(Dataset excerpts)
════════
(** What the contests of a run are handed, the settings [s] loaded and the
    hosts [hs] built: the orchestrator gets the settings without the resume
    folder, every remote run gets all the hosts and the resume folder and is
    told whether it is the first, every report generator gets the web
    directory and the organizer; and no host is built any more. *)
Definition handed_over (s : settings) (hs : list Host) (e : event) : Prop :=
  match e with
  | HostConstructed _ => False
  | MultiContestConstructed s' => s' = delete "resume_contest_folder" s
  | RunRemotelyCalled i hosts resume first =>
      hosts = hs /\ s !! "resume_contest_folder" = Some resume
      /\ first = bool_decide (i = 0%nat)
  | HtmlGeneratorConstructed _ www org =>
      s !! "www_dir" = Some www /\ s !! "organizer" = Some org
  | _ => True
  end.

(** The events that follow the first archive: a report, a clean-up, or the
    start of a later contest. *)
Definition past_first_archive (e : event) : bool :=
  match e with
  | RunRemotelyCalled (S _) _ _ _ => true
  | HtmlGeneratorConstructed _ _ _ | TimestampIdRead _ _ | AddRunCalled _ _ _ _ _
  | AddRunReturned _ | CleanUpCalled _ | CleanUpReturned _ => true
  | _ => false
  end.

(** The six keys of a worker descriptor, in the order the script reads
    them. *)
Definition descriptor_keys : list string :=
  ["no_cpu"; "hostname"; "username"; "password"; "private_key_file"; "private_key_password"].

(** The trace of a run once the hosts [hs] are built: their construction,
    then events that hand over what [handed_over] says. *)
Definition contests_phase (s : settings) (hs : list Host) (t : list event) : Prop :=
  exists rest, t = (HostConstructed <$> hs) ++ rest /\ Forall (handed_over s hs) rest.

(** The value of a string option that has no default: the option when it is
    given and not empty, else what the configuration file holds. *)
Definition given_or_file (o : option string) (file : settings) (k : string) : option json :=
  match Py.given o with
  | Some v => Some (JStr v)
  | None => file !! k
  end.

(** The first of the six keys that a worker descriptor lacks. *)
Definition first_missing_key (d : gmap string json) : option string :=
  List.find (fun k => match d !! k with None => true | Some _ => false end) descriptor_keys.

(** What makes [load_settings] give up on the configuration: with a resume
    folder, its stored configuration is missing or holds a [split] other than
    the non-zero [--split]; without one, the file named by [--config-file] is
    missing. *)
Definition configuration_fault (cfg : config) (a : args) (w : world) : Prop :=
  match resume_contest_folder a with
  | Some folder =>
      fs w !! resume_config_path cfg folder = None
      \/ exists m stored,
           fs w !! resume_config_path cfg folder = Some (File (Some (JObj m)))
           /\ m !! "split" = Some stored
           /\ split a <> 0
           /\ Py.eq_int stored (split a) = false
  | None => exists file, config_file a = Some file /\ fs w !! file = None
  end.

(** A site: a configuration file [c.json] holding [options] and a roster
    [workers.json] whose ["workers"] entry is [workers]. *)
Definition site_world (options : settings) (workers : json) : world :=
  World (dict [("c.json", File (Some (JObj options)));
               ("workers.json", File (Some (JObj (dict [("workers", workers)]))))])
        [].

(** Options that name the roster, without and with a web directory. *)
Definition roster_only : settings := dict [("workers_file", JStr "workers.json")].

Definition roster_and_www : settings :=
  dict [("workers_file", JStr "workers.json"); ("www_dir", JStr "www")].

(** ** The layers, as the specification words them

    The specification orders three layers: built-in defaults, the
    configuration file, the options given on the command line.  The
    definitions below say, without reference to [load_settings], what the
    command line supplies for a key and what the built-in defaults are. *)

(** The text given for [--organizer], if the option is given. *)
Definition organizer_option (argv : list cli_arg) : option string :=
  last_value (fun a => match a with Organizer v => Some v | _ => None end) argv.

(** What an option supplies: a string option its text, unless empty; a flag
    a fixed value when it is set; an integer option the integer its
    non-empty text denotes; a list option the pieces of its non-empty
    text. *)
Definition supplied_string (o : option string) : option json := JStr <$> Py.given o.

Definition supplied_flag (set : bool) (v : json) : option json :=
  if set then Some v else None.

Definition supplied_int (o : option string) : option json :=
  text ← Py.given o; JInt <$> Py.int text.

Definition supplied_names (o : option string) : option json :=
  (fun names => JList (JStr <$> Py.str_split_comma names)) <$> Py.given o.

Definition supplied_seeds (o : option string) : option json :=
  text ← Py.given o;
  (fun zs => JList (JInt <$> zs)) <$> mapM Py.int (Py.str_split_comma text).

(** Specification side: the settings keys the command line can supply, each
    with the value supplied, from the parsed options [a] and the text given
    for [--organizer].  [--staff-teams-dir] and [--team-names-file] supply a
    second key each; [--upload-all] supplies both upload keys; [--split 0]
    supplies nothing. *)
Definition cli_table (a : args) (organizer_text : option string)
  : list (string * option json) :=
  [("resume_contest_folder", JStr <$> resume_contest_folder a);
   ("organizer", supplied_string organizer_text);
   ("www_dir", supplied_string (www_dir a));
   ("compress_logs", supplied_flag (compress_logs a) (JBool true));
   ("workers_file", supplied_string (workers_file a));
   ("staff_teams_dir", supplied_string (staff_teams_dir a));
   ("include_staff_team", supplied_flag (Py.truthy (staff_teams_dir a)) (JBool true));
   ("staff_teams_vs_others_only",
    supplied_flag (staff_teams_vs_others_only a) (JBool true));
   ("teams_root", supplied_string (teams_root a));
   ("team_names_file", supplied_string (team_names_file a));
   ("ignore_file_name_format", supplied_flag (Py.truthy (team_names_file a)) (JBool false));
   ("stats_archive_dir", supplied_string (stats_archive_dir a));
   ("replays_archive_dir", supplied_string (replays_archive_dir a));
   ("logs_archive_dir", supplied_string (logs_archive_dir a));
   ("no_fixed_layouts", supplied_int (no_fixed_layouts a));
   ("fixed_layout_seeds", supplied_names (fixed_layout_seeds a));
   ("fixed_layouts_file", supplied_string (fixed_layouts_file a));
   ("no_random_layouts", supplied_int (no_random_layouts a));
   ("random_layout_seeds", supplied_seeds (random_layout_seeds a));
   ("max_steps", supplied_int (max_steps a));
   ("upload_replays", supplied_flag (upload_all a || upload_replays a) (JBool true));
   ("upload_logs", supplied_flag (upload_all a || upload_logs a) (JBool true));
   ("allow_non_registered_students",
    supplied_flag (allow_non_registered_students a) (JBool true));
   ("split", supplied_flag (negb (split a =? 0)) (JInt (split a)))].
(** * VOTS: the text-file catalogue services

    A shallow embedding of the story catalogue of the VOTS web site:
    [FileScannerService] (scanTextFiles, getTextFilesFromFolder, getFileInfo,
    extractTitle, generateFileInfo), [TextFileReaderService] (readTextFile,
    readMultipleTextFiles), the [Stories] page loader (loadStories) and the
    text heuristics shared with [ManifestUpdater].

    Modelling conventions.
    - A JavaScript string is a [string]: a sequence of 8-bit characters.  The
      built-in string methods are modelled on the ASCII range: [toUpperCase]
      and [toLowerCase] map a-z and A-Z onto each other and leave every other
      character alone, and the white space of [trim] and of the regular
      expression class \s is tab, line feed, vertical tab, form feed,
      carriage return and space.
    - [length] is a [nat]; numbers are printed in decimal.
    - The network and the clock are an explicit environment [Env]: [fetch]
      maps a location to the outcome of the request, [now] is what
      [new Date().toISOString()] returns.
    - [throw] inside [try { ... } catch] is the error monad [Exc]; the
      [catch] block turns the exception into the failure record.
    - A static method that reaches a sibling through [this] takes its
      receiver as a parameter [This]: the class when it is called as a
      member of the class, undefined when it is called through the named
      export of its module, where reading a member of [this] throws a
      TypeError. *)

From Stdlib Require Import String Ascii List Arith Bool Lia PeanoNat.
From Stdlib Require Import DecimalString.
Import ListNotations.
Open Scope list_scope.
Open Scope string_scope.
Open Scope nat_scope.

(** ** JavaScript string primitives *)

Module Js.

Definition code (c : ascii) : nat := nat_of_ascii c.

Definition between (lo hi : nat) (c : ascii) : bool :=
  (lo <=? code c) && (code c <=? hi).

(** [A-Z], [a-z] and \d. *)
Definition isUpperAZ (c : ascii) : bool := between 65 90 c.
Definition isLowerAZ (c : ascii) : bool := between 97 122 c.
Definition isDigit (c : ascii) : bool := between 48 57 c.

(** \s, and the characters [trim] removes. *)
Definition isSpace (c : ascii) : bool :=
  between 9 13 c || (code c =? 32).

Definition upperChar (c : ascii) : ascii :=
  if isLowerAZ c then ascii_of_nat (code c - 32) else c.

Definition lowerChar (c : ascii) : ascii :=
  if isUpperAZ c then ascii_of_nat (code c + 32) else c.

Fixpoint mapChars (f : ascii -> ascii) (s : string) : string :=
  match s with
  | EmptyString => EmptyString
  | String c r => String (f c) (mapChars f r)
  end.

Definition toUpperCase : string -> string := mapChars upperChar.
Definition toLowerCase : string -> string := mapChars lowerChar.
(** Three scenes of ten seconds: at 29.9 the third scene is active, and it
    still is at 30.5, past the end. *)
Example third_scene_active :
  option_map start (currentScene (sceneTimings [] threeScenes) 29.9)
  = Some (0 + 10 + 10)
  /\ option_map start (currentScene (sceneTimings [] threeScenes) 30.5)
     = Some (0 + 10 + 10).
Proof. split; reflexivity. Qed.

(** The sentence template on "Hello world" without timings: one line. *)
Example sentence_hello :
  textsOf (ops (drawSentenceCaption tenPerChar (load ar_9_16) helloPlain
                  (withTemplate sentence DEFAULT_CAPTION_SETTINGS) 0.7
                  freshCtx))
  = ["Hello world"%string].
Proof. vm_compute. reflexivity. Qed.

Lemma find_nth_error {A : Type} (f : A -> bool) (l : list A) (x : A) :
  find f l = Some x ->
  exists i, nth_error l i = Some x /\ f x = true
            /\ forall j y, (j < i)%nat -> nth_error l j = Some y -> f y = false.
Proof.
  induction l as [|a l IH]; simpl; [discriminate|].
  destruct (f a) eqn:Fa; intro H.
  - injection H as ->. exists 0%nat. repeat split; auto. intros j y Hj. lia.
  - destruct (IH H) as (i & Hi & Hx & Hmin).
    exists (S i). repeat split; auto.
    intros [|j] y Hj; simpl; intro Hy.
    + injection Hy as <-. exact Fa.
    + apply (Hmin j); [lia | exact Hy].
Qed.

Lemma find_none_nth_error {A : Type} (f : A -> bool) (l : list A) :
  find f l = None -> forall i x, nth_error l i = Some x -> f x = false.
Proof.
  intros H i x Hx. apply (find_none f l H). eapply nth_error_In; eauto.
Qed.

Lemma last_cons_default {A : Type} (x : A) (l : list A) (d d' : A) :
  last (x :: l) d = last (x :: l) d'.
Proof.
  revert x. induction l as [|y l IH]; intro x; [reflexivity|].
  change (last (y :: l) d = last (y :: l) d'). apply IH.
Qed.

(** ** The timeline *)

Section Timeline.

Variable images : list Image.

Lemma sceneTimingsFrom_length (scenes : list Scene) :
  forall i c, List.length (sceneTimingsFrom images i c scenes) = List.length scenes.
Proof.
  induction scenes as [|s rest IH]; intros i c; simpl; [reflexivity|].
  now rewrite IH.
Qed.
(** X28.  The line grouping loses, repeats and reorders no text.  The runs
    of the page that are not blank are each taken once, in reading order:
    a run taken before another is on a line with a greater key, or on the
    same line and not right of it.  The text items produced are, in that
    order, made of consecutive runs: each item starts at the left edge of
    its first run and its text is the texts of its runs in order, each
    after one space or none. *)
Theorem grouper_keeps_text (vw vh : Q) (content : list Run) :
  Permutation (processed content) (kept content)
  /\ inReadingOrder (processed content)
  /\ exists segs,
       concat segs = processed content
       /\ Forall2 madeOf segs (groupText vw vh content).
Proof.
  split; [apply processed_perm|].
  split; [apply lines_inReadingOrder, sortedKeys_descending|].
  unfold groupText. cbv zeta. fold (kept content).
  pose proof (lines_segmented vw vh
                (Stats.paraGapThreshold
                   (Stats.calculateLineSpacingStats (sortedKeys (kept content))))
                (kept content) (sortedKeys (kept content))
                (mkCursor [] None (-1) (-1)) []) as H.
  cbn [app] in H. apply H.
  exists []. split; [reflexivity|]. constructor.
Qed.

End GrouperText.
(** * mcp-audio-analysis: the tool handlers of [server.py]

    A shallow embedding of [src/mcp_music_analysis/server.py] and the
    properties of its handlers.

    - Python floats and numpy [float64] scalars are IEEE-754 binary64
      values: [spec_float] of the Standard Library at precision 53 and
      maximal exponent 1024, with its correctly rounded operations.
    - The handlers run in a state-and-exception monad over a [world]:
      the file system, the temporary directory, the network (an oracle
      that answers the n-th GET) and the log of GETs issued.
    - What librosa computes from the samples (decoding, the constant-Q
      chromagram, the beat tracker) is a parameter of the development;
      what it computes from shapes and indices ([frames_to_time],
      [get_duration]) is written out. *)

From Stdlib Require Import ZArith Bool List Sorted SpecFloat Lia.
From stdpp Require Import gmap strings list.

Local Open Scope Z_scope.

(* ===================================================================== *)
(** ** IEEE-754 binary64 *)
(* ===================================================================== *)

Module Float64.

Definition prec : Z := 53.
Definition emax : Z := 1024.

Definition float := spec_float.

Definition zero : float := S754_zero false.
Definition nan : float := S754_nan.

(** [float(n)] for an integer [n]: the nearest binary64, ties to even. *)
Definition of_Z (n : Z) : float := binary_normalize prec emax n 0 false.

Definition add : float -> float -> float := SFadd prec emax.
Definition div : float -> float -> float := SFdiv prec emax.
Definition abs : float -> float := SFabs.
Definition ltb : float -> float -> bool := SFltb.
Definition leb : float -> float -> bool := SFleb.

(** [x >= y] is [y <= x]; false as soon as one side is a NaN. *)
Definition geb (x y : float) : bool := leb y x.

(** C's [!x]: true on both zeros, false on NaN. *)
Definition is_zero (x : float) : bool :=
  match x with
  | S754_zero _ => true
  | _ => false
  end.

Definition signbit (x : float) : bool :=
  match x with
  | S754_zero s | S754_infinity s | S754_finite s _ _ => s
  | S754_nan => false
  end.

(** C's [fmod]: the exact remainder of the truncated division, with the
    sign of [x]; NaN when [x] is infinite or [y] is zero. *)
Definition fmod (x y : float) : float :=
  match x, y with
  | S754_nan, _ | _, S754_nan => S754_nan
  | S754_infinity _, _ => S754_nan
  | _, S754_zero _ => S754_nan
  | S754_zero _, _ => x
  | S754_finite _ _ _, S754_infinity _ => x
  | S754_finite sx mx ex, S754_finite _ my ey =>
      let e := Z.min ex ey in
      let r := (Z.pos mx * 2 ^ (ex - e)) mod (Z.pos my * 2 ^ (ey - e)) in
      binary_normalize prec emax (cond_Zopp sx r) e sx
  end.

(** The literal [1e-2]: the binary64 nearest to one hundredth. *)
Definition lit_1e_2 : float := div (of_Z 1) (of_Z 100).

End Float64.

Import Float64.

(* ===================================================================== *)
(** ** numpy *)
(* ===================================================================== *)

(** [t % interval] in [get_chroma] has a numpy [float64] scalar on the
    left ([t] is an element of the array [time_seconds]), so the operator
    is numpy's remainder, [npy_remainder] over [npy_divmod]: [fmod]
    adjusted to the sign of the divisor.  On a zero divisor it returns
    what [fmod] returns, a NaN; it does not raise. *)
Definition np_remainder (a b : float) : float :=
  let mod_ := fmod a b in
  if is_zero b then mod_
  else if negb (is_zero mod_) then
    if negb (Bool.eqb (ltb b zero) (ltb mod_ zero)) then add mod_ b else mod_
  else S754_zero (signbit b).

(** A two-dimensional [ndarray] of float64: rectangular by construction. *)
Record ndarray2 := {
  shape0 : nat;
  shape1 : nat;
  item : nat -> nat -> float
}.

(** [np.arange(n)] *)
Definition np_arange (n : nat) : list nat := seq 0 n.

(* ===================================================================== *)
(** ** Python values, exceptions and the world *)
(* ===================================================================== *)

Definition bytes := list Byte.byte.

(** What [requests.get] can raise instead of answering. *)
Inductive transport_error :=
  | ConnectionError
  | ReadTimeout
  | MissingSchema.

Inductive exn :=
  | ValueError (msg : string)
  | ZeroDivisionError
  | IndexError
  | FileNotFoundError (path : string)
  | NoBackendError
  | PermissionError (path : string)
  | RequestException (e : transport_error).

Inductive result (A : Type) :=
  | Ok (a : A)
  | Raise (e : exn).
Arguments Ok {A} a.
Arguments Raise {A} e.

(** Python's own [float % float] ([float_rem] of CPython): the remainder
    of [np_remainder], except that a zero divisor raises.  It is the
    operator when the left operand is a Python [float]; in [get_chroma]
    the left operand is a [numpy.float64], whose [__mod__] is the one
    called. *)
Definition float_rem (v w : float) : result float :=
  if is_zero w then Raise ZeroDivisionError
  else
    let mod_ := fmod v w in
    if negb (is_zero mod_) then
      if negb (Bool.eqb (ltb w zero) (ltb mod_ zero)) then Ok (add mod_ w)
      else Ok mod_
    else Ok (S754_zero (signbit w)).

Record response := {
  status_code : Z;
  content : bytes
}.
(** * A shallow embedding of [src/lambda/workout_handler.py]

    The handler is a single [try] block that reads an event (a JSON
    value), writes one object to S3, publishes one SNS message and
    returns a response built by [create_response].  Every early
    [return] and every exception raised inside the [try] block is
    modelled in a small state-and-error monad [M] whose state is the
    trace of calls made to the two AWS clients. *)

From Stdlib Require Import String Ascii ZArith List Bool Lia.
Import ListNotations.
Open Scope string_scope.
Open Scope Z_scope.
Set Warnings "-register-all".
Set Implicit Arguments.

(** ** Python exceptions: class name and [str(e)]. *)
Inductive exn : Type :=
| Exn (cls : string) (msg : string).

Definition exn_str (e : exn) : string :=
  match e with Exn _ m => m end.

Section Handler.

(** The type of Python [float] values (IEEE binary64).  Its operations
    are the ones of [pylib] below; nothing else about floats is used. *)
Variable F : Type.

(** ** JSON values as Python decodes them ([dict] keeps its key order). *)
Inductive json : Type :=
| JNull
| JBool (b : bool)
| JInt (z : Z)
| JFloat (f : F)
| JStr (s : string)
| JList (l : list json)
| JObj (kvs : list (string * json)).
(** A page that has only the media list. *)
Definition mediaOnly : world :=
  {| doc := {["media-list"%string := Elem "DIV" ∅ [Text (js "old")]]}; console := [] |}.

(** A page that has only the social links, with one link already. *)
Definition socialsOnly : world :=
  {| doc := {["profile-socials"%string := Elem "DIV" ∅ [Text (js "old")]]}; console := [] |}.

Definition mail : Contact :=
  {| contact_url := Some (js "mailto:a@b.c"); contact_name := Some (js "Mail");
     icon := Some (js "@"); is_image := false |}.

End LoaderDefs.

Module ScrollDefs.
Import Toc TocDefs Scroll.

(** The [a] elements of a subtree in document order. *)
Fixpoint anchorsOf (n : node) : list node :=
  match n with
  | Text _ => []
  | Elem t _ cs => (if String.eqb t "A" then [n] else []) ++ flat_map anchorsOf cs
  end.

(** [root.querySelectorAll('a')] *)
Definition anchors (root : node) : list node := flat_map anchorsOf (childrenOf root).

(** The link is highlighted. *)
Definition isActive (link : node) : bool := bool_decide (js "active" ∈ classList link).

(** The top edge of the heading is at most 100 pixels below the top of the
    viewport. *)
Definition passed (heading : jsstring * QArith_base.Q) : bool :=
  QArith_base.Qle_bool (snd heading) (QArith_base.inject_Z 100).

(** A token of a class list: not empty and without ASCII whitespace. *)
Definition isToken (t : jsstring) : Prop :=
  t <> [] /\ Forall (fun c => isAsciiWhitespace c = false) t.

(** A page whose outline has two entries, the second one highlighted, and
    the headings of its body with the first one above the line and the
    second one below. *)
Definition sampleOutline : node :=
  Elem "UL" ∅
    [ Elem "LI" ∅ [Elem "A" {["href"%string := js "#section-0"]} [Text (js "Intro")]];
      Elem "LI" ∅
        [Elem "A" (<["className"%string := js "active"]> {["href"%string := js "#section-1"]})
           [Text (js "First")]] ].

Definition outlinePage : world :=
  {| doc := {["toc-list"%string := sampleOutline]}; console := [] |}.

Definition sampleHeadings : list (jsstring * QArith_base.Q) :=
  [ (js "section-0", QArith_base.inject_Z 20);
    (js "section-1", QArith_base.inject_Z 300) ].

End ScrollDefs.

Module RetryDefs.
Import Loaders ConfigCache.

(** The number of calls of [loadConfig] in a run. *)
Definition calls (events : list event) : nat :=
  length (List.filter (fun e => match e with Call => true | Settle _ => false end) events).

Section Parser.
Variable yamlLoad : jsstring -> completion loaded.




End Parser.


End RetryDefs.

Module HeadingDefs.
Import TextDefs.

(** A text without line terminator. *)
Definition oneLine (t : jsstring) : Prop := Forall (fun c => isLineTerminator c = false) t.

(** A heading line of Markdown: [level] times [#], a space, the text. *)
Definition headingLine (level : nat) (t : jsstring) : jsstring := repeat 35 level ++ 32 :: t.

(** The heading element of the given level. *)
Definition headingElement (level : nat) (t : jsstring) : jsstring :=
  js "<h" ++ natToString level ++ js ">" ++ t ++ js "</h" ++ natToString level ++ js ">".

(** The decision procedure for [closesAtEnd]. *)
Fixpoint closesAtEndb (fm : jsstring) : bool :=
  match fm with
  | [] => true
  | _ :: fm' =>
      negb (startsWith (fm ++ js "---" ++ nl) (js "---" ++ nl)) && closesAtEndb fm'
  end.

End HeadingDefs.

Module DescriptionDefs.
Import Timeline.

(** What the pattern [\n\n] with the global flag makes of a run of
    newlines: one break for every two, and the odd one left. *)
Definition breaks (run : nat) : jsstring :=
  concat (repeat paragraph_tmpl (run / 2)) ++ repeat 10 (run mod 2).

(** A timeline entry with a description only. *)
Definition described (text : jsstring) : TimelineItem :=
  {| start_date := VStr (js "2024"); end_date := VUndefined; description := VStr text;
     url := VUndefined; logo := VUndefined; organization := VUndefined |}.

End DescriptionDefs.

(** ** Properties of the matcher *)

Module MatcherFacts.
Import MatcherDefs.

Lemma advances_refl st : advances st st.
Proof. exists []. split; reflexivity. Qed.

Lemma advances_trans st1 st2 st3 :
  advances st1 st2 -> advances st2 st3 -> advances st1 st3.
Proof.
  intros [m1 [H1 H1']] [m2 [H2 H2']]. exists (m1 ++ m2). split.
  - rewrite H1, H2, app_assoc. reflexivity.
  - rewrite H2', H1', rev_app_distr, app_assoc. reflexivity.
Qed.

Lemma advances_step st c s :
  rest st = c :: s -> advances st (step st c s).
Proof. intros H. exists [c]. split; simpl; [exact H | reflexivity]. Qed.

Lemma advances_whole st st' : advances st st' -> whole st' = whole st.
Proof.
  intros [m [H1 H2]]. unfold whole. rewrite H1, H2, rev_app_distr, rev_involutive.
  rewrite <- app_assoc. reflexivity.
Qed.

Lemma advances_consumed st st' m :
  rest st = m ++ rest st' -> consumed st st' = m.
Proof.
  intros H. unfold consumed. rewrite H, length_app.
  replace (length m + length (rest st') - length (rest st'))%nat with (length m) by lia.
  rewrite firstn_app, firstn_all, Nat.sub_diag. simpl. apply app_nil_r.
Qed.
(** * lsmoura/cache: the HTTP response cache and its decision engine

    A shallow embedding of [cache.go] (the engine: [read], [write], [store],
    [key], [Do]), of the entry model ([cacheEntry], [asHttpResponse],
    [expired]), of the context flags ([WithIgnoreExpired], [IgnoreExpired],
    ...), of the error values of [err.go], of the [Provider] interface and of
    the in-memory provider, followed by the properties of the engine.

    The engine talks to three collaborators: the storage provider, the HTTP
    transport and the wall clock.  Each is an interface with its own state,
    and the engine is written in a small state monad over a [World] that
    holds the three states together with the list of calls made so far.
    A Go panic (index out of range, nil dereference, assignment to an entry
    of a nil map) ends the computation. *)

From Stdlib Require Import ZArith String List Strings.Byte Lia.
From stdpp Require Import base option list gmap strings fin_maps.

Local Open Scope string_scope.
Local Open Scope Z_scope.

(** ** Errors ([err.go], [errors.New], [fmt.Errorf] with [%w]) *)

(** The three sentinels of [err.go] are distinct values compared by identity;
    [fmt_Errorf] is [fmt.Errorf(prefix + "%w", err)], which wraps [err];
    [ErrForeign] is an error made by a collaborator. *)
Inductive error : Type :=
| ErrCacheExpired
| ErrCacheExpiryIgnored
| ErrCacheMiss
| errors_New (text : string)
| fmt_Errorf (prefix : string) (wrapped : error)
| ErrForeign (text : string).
════════
TASK TO COMPLETE: Please give back, exactly as it stands above, the stretch from the line with "sign of [x];" through the line with "(** What [requests.get]", and no line outside it.

TASK RESPONSE:
    sign of [x]; NaN when [x] is infinite or [y] is zero. *)
Definition fmod (x y : float) : float :=
  match x, y with
  | S754_nan, _ | _, S754_nan => S754_nan
  | S754_infinity _, _ => S754_nan
  | _, S754_zero _ => S754_nan
  | S754_zero _, _ => x
  | S754_finite _ _ _, S754_infinity _ => x
  | S754_finite sx mx ex, S754_finite _ my ey =>
      let e := Z.min ex ey in
      let r := (Z.pos mx * 2 ^ (ex - e)) mod (Z.pos my * 2 ^ (ey - e)) in
      binary_normalize prec emax (cond_Zopp sx r) e sx
  end.

(** The literal [1e-2]: the binary64 nearest to one hundredth. *)
Definition lit_1e_2 : float := div (of_Z 1) (of_Z 100).

End Float64.

Import Float64.

(* ===================================================================== *)
(** ** numpy *)
(* ===================================================================== *)

(** [t % interval] in [get_chroma] has a numpy [float64] scalar on the
    left ([t] is an element of the array [time_seconds]), so the operator
    is numpy's remainder, [npy_remainder] over [npy_divmod]: [fmod]
    adjusted to the sign of the divisor.  On a zero divisor it returns
    what [fmod] returns, a NaN; it does not raise. *)
Definition np_remainder (a b : float) : float :=
  let mod_ := fmod a b in
  if is_zero b then mod_
  else if negb (is_zero mod_) then
    if negb (Bool.eqb (ltb b zero) (ltb mod_ zero)) then add mod_ b else mod_
  else S754_zero (signbit b).

(** A two-dimensional [ndarray] of float64: rectangular by construction. *)
Record ndarray2 := {
  shape0 : nat;
  shape1 : nat;
  item : nat -> nat -> float
}.

(** [np.arange(n)] *)
Definition np_arange (n : nat) : list nat := seq 0 n.

(* ===================================================================== *)
(** ** Python values, exceptions and the world *)
(* ===================================================================== *)

Definition bytes := list Byte.byte.

(** What [requests.get] can raise instead of answering. *)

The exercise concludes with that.